If this task does not complete within a minute then, you will have to apply the following workaround before continuing with the upgrade.

Note: If you are upgrading using the GUI Installer, you must stop the GUI Installer API and Client processes.

Stop API and Client processes

$ sudo systemctl status sevone-guii-@api
$ sudo systemctl status sevone-guii-@client
$ sudo systemctl start sevone-guii-@api
$ sudo systemctl start sevone-guii-@client
$ sudo systemctl stop sevone-guii-@api
$ sudo systemctl stop sevone-guii-@client

for SevOne Data Insight <= 3.9

$ sed -i 's/.*k3s-killall.sh.*/    echo noop/' \
/opt/SevOne/upgrade/ansible/playbooks/roles/k3s/tasks/02_setup.yaml

$ ansible-playbook /opt/SevOne/upgrade/ansible/playbooks/up.yaml \
--tags kube,apps,kernel

for SevOne Data Insight >= 3.10

$ sed -i 's/.*k3s-killall.sh.*/    echo noop/' \
/opt/SevOne/upgrade/ansible/playbooks/roles/k3s/tasks/02_setup.yaml

$ sevone-cli playbook up --tags kube,apps,kernel

This is due to an upstream issue with the k3s-killall.sh script hanging when attempting to shut down some running containerd processes.

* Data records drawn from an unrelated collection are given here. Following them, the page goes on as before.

(* ===== verification/PatchParser.v ===== *)
(** * The apply_patch parser ([apply-patch/src/parser.rs], [streaming_parser.rs])

    [StreamingPatchParser] is a state machine fed with arbitrary pieces of
    patch text; [parse_patch] checks the envelope of a complete patch and runs
    the state machine over it.  The state is threaded explicitly: an operation
    on [&mut self] takes the parser and returns the new parser. *)
From stdpp Require Import numbers strings.
From S2P Require Import Prelude RustStr.

(** ** Data *)

Definition BEGIN_PATCH_MARKER : str := lit "*** Begin Patch".
Definition END_PATCH_MARKER : str := lit "*** End Patch".
Definition ADD_FILE_MARKER : str := lit "*** Add File: ".
Definition DELETE_FILE_MARKER : str := lit "*** Delete File: ".
Definition UPDATE_FILE_MARKER : str := lit "*** Update File: ".
Definition MOVE_TO_MARKER : str := lit "*** Move to: ".
Definition EOF_MARKER : str := lit "*** End of File".
Definition CHANGE_CONTEXT_MARKER : str := lit "@@ ".
Definition EMPTY_CHANGE_CONTEXT_MARKER : str := lit "@@".
Definition ENVIRONMENT_ID_MARKER : str := lit "*** Environment ID:".

Arguments BEGIN_PATCH_MARKER : simpl never.
Arguments END_PATCH_MARKER : simpl never.
Arguments ADD_FILE_MARKER : simpl never.
Arguments DELETE_FILE_MARKER : simpl never.
Arguments UPDATE_FILE_MARKER : simpl never.
Arguments MOVE_TO_MARKER : simpl never.
Arguments EOF_MARKER : simpl never.
Arguments CHANGE_CONTEXT_MARKER : simpl never.
Arguments EMPTY_CHANGE_CONTEXT_MARKER : simpl never.
Arguments ENVIRONMENT_ID_MARKER : simpl never.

TASK [ prep : Ensure hostname set ]

When attempting to run an upgrade, you may run into the following error.

TASK [prep : Ensure hostname set] ****************************************************************************************************************************************************
fatal: [sevonek8s]: FAILED! => {“changed”: false, \
“msg”: “Command failed rc=1, out=, err=Could not get property: \
Failed to activate service ‘org.freedesktop.hostname1’: timed out\n”}

This happens when hostnamed has likely crashed. Restart hostnamed.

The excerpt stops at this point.